General Data Protection Regulation (GDPR)

New Data Protection Legislation comes into force 

The new General Data Protection Regulation (GDPR), designed to protect individual personal data, becomes law on 25 May 2018.  Therefore, we all need to take stock of how we deal with any personal data as there is a much greater requirement on us as an organisation, and as individuals, to look after other people’s personal data. The recent substantial fine (£120k) levied by the Information Commissioners’ Office to the University of Greenwich, for the serious breach in releasing student information, is a lesson for all Higher Education Providers. 

GDPR is European legislation. It has been adopted by the UK, despite the vote to leave the EU, to allow the UK to take advantage of the Digital Single Market. The harmonising and strengthening of data protection rules is a major part of the EU’s ambition to grow its digital economy, making better use of innovative services such as big data and cloud computing. Understandably, the UK also needs to be in a position to be part of this economic development. 

The importance of this new legislation is signalled by the considerable increase in the maximum financial penalty, which can be levied for a breach, from £500k to around £17 million. One of the most significant changes relates to the requirement for consent to be given by individuals for their personal data to be used. For example, for direct marketing you must be asked if you wish to receive marketing materials by ‘opting in’, rather than having to ‘opt out’, and there’s also a requirement that personal data is not held for any longer than is necessary. 

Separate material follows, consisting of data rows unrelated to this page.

(** * Competitor monitor: approval gate, baseline store, drift classifier,
      orchestrator and report compiler

    A shallow embedding of the Python modules [approval_handler],
    [historical_retriever], [semantic_diff], [error_handler],
    [report_generator] and [integration], followed by the properties the
    specification states about them.

    Conventions of the embedding.
    - Python dictionaries are finite maps from strings to Python values
      ([gmap string pyval]); [d.get(k, default)] is [py_get].
    - Objects that are shared and mutated (approval requests) live in a heap
      and are named by their address; the handler's three lists hold
      addresses, so a request mutated through one alias is seen through all.
    - [datetime.now()] is a clock oracle: the [k]-th call made by the program
      returns [now k]; the world state counts the calls.
    - Python floats are idealised as exact rationals ([round] rounds the
      exact value, ties to even); the textual [repr] of a float is left to
      the environment.
    - Strings are byte strings, the UTF-8 encoding of the Python [str]; the
      digit class [\d] decodes the characters it looks at, [str.strip] is
      restricted to ASCII white space.
    - Exceptions are values: a call that may raise returns an [outcome], and
      the [try]/[except Exception] of [process_competitor] is the match on
      it; an exception that no handler catches is the [Raise] that
      [run_workflow] returns.  The collaborators that the specification
      leaves outside (browser, embedding model, file system) are functions of
      the environment.
    - Library behaviour that depends on the platform is that of CPython 3.11
      on Linux with glibc: [strftime('%Y')] does not pad the year, text files
      are written as given and read with universal newlines. *)

From Stdlib Require Import Ascii String ZArith QArith Qabs Lia Lqa.
From stdpp Require Import gmap strings list pretty lexico sorting.

Open Scope string_scope.
Open Scope Z_scope.
Open Scope list_scope.

(** ** Python values and dictionaries *)

Module Py.

Inductive pyval :=
| VNone
| VBool (b : bool)
| VInt (z : Z)
| VFloat (q : Q)
| VStr (s : string).

#[global] Instance Q_eq_dec : EqDecision Q.
Proof. solve_decision. Defined.

#[global] Instance pyval_eq_dec : EqDecision pyval.
Proof. solve_decision. Defined.

(** [d.get(k, default)] *)
Definition py_get (d : gmap string pyval) (k : string) (dflt : pyval) : pyval :=
  default dflt (d !! k).

(** Truth value of an object, as tested by [if x:] and [not x]. *)
Definition py_truthy (v : pyval) : bool :=
  match v with
  | VNone => false
  | VBool b => b
  | VInt z => negb (z =? 0)
  | VFloat q => negb (Qeq_bool q 0)
  | VStr s => negb (String.eqb s "")
  end.

(** [str(v)], which is what an f-string placeholder [{v}] inserts.  The
    [repr] of a float is a parameter. *)
Definition py_str (float_repr : Q -> string) (v : pyval) : string :=
  match v with
  | VNone => "None"
  | VBool true => "True"
  | VBool false => "False"
  | VInt z => pretty z
  | VFloat q => float_repr q
  | VStr s => s
  end.

(** [x or y] *)
Definition py_or (x y : pyval) : pyval := if py_truthy x then x else y.

(** The number a boolean, integer or float stands for in a comparison. *)
Definition num_value (v : pyval) : option Q :=
  match v with
  | VBool b => Some (if b then 1%Q else 0%Q)
  | VInt z => Some (inject_Z z)
  | VFloat q => Some q
  | _ => None
  end.

(** [a == b] on these values: strings by content, [None] only with itself,
    numbers (booleans included) by value. *)
Definition py_eq (a b : pyval) : bool :=
  match a, b with
  | VNone, VNone => true
  | VStr s, VStr t => String.eqb s t
  | _, _ =>
      match num_value a, num_value b with
      | Some x, Some y => Qeq_bool x y
      | _, _ => false
      end
  end.

(** [sep.join(parts)] *)
Fixpoint join (sep : string) (parts : list string) : string :=
  match parts with
  | [] => ""
  | [p] => p
  | p :: rest => p +:+ sep +:+ join sep rest
  end.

The changes brought about by the GDPR require us to be more conscientious about the way in which we process personal data, putting the rights of individuals at the heart of what we do, and being more transparent about how we use that data. 

Please do stop and think about how you manage personal data. For more information on GDPR, please read our GDPR overview and guidance document or visit the website of the Information Commissioner’s Office. Alternatively, HR are currently running GDPR Overview sessions which can be booked through Employee Self-Service. 

Further updates will follow in due course.